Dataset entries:
—————

(* ===== verification/View.v ===== *)
(** * What the screen of the demo shows (cmd/simulator/ui.go)

    [View] and its parts, as text over the layout functions of [Widgets]. *)

From stdpp Require Import pretty.
From S2P Require Import Prelude Floats Format Scenario Screen.

Definition newline : string := String (Ascii.ascii_of_nat 10) "".

(** ** Helpers *)

Definition connectedCount (clusters : list ClusterState) : nat :=
  foldl (λ n c, if cs_Connected c then S n else n) 0%nat clusters.

Definition resourceLabel (r : string) : string :=
  if decide (r = "cpu_hours") then "CPU Hours"
  else if decide (r = "memory_gb_hours") then "Memory GB-Hours"
  else if decide (r = "active_nodes") then "Active Nodes"
  else r.

Definition fmtNum (n : Z) : string :=
  if decide (1000000 ≤ n) then fixed 1 (float_div (float64 n) 1000000) +:+ "M"
  else if decide (1000 ≤ n) then fixed 1 (float_div (float64 n) 1000) +:+ "K"
  else pretty n.

(** [m.tenants[m.selectedTenant]] *)
Definition index {A} (l : list A) (i : Z) : outcome A :=
  match (if decide (0 ≤ i) then l !! Z.to_nat i else None) with
  | Some x => Ok x
  | None => Panic "index out of range"
  end.

Section view.
Context `{W : Widgets} `{LZ : LocalZone}.

Definition connectedStr (connected : bool) : string :=
  if connected then Render styleGreen "connected" else Render styleRed "disconnected".

(** ** The left column *)

Definition alarm : Style := Bold (Foreground "196" NewStyle).

(** Label, percentage and badge by status. *)
Definition quota_style (status label pctStr : string) : string * string * string :=
  if decide (status = "exceeded") then
    (Render alarm label, Render alarm pctStr, "  " +:+ Render styleRed "x HARD LIMIT")
  else if decide (status = "warning") then
    (Render styleYellow label, Render styleYellow pctStr, "  " +:+ Render styleYellow "! warning")
  else (Render styleBold label, Render styleGreen pctStr, "").

(** The four lines of a quota. *)
Definition quota_lines (bars : gmap string progress) (inner : Z) (q : QuotaState) : outcome (list string) :=
  let bar := default progress_zero (bars !! qu_Resource q) in
  let pctStr := pad_left 5 (fixed 1 (qu_Pct q)) +:+ "%" in
  let '(labelStyled, pctStyled, badge) := quota_style (qu_Status q) (resourceLabel (qu_Resource q)) pctStr in
  let gap := inner - Width labelStyled - Width pctStr in
  let gap := if decide (gap < 1) then 1 else gap in
  fill ← Repeat gap;
  Ok [labelStyled +:+ fill +:+ pctStyled;
      progress_View bar +:+ badge;
      Render styleDim ("  used: " +:+ fmtNum (qu_Used q) +:+ " / limit: " +:+ fmtNum (qu_Limit q));
      ""].

Fixpoint quota_blocks (bars : gmap string progress) (inner : Z) (quotas : list QuotaState) (lines : list string)
    : outcome (list string) :=
  match quotas with
  | [] => Ok lines
  | q :: quotas => ls ← quota_lines bars inner q; quota_blocks bars inner quotas (lines ++ ls)
  end.

Definition renderLeftColumn (m : Model) (width : Z) : outcome string :=
  t ← index (m_tenants m) (m_selectedTenant m);
  let inner := width - 4 in
  let title := "TENANT: " +:+ tu_name t +:+ " (" +:+ tu_tier t +:+ ")" in
  lines ← quota_blocks (tu_progressBars t) inner (tu_quotas t)
    [Render styleTitle title;
     Render styleDim ("Clusters: " +:+ pretty (Z.of_nat (connectedCount (tu_clusters t))) +:+ " active");
     ""];
  Ok (Render {| styleBorder with st_Width := Some width |} (Join lines newline)).

(** ** The right column *)

Definition timeline_line (currentStep : Z) (i : nat) (s : ScenarioStep) : string :=
  let prefix := if decide (Z.of_nat i < currentStep) then Render styleGreen "v"
                else if decide (Z.of_nat i = currentStep) then Render styleBlue ">"
                else Render styleDim " " in
  "  " +:+ prefix +:+ " " +:+ pretty (Z.of_nat i + 1) +:+ ". " +:+ sc_Name s.

(** A count, in its colour when it is not zero. *)
Definition count_text (style : Style) (n : Z) : string :=
  if decide (0 < n) then Render style (pretty n) else Render styleDim (pretty n).

Definition renderTBStats (s : TBStats) : string :=
  Render styleTitle "TB STATS" +:+ newline +:+
  ("  Transfers submitted: " +:+ Render styleGreen (pretty (tb_TransfersTotal s)) +:+ newline) +:+
  ("  Rejected (exceeds_credits): " +:+ count_text styleRed (tb_Rejected s) +:+ newline) +:+
  ("  Idempotent (exists): " +:+ count_text styleBlue (tb_Idempotent s)).

Definition renderRightColumn (m : Model) (width : Z) : outcome string :=
  t ← index (m_tenants m) (m_selectedTenant m);
  let timeline := Join ([Render styleTitle "SCENARIO TIMELINE"; ""] ++ imap (timeline_line (m_currentStep m)) Scenario)
                       newline in
  let eventSection := Render styleTitle "EVENT LOG" +:+ newline +:+ viewport_View (tu_eventLog t) in
  let content := JoinVertical [timeline; ""; eventSection; ""; renderTBStats (tu_tbStats t)] in
  Ok (Render {| styleBorder with st_Width := Some width |} content).

(** ** The clusters *)

Definition cluster_panel (c : ClusterState) : string :=
  let dot := if cs_Connected c then Render styleGreen "●" else Render styleRed "○" in
  let lastStr := from_option clock "" (cs_LastSeen c) in
  Render styleBorder
    (" " +:+ dot +:+ " " +:+ cs_Name c +:+ "  " +:+ Render styleDim (cs_Region c) +:+ " " +:+
       Render styleDim ("(" +:+ cs_Speed c +:+ ")") +:+ newline +:+
     " stream: " +:+ connectedStr (cs_Connected c) +:+ newline +:+
     " seq: " +:+ pretty (cs_Seq c) +:+ "  ack: " +:+ pretty (cs_AckSeq c) +:+ newline +:+
     " rate: " +:+ cs_RateDesc c +:+ newline +:+
     " last: " +:+ lastStr).

Definition renderClusterRow (m : Model) : outcome string :=
  t ← index (m_tenants m) (m_selectedTenant m);
  Ok (JoinHorizontal (cluster_panel <$> tu_clusters t)).

(** ** The statistics tab *)

(** The totals over the tenants, as Go's [int]. *)
Definition total_stats (m : Model) : TBStats :=
  foldl (λ s t, {| tb_TransfersTotal := i64 (tb_TransfersTotal s + tb_TransfersTotal (tu_tbStats t));
                   tb_Rejected := i64 (tb_Rejected s + tb_Rejected (tu_tbStats t));
                   tb_Idempotent := i64 (tb_Idempotent s + tb_Idempotent (tu_tbStats t)) |}) no_stats (m_tenants m).

Definition uptime_text (s : Z) : string :=
  if decide (60 ≤ s) then pretty (Z.quot s 60) +:+ "m " +:+ pretty (Z.rem s 60) +:+ "s" else pretty s +:+ "s".

Definition p99_text (us : Z) : string :=
  let text := pretty us +:+ " µs" in
  if decide (50000 < us) then Render styleRed text
  else if decide (10000 < us) then Render styleYellow text
  else Render styleDim text.

Definition renderServerStats (m : Model) (width : Z) : string :=
  let s := m_serverStats m in
  let statusLine := if ss_Ok s then Render styleGreen "● live"
                    else Render styleRed ("○ unreachable (" +:+ m_debugURL m +:+ ")") in
  let gcPauseStr := fixed 2 (float_div (float64 (ss_GCPauseUS s)) 1000) +:+ " ms" in
  let total := total_stats m in
  let msgPerSecStr := if decide (0 < fl_m (ss_MsgPerSec s))
                      then Render styleGreen (fixed 1 (ss_MsgPerSec s) +:+ " msg/s")
                      else Render styleDim "—" in
  let content := Join
    [ Render styleTitle "SERVER STATS" +:+ "  " +:+ statusLine;
      "";
      Render styleBold "Throughput";
      "  Inbound:       " +:+ msgPerSecStr +:+ "  (total: " +:+ pretty (ss_MsgTotal s) +:+ ")";
      "  Active Streams:" +:+ Render styleGreen (pretty (ss_ActiveStreams s));
      "  signal p50:    " +:+ Render styleDim (pretty (ss_SignalP50Us s) +:+ " µs");
      "  signal p99:    " +:+ p99_text (ss_SignalP99Us s);
      "";
      Render styleBold "Go Runtime";
      "  Goroutines:    " +:+ Render styleGreen (pretty (ss_Goroutines s));
      "  Heap Alloc:    " +:+ Render styleGreen (fixed 1 (ss_HeapAllocMB s) +:+ " MB");
      "  GC Runs:       " +:+ Render styleDim (pretty (ss_GCRuns s)) +:+ "  pause: " +:+ Render styleDim gcPauseStr;
      "  Uptime:        " +:+ Render styleDim (uptime_text (ss_UptimeS s));
      "";
      Render styleBold "TigerBeetle (all tenants)";
      "  Transfers submitted: " +:+ Render styleGreen (pretty (tb_TransfersTotal total));
      "  Rejected (exceeds_credits): " +:+ count_text styleRed (tb_Rejected total);
      "  Idempotent (exists): " +:+ count_text styleBlue (tb_Idempotent total);
      "";
      Render styleDim ("pprof: " +:+ m_debugURL m +:+ "/debug/pprof/") ] newline in
  Render {| styleBorder with st_Width := Some width |} content.

(** ** The whole screen *)

Definition tab (selected : bool) (name : string) : string :=
  if selected then Render styleTabActive ("[" +:+ name +:+ "]") else Render styleTabInactive name.

(** The labels of the tenants, then the one of the statistics. *)
Definition tabs (m : Model) : list string :=
  imap (λ i t, tab (bool_decide (Z.of_nat i = m_selectedTenant m)) (tu_name t)) (m_tenants m) ++
  [tab (bool_decide (m_selectedTenant m = Z.of_nat (length (m_tenants m)))) "Server Stats"].

Definition header (m : Model) : string :=
  let elapsed := seconds_of (m_elapsed m) in
  let timeStr := "[" +:+ two_digits (Z.quot elapsed 60) +:+ ":" +:+ two_digits (Z.rem elapsed 60) +:+ "]" in
  Render styleHeader
    (" BYOC Cloud Credit System — Live Demo   " +:+ timeStr +:+ "   " +:+ Join (tabs m) "  " +:+ "   " +:+
     Render styleKeyHint "[TAB] switch" +:+ " ").

Definition hints : string :=
  Render styleKeyHint "[SPACE] pause   [N] next step   [R] restart   [TAB] switch tenant   [Q] quit".

Definition View (m : Model) : outcome string :=
  if decide (m_width m = 0) then Ok "Loading..."
  else if decide (m_selectedTenant m = Z.of_nat (length (m_tenants m))) then
    Ok (JoinVertical [header m; renderServerStats m (m_width m - 4); hints])
  else
    let leftWidth := Z.quot (m_width m) 2 - 2 in
    leftCol ← renderLeftColumn m leftWidth;
    let rightWidth := m_width m - leftWidth - 4 in
    rightCol ← renderRightColumn m rightWidth;
    clusterRow ← renderClusterRow m;
    Ok (JoinVertical [header m; JoinHorizontal [leftCol; "  "; rightCol]; clusterRow; hints]).
End view.

(** ** Numbers *)

(** C40: an abbreviated number is the number, rounded to a tenth of its unit. Up to
    999 it is printed in full; above, the text is a count of tenths of a thousand or of
    a million that is off by at most half a tenth, although the code divides in
    floating point and rounds twice. *)
Theorem abbreviated_number_is_close : ∀ n,
  (n < 1000 → fmtNum n = pretty n) ∧
  (1000 ≤ n < 1000000 → ∃ q, fmtNum n = fixed_text 1 q +:+ "K" ∧ 2 * Z.abs (q * 1000 - 10 * n) ≤ 1000) ∧
  (1000000 ≤ n ≤ 2 ^ 50 → ∃ q, fmtNum n = fixed_text 1 q +:+ "M" ∧ 2 * Z.abs (q * 1000000 - 10 * n) ≤ 1000000).
Proof.
  assert (∀ n d, 0 < n ≤ 2 ^ 50 → 0 < d → fixed 1 (float_div (float64 n) d) = fixed_text 1 (rounded_to 1 (float_div n d)))
    as Hfix.
  { intros n d Hn Hd. rewrite float64_exact by lia. unfold fixed. rewrite decide_False; [done|].
    destruct (float_div_spec n d ltac:(lia) Hd) as (num & den & Hden & Hnum & Hm & _). rewrite Hm.
    pose proof (round_half_even_spec num den Hden). cbv zeta in *. nia. }
  intros n. unfold fmtNum. split_and!; intros Hn.
  - by rewrite !decide_False by lia.
  - rewrite decide_False, decide_True, Hfix by lia. eexists. split; [done|]. apply tenth_of_quotient; [lia..|by exists 50].
  - rewrite decide_True, Hfix by lia. eexists. split; [done|]. apply tenth_of_quotient; [lia..|by exists 50000].
Qed.

Lemma abbreviated_number_is_close_witness :
  fmtNum 999950 = "1000.0K" ∧ fmtNum 1499999 = "1.5M" ∧ fmtNum (-2000) = "-2000" ∧
  ∃ q, fmtNum 999950 = fixed_text 1 q +:+ "K" ∧ 2 * Z.abs (q * 1000 - 10 * 999950) ≤ 1000.
Proof. split_and!; [by vm_compute..|]. apply (abbreviated_number_is_close 999950). lia. Defined.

—————

Prompt:
In the records above, find the line with "[] => Ok lines"; write out exactly that line and each one after it, stopping after the line with "(** ** The right column *)".

Solution to this problem:
  | [] => Ok lines
  | q :: quotas => ls ← quota_lines bars inner q; quota_blocks bars inner quotas (lines ++ ls)
  end.

Definition renderLeftColumn (m : Model) (width : Z) : outcome string :=
  t ← index (m_tenants m) (m_selectedTenant m);
  let inner := width - 4 in
  let title := "TENANT: " +:+ tu_name t +:+ " (" +:+ tu_tier t +:+ ")" in
  lines ← quota_blocks (tu_progressBars t) inner (tu_quotas t)
    [Render styleTitle title;
     Render styleDim ("Clusters: " +:+ pretty (Z.of_nat (connectedCount (tu_clusters t))) +:+ " active");
     ""];
  Ok (Render {| styleBorder with st_Width := Some width |} (Join lines newline)).

(** ** The right column *)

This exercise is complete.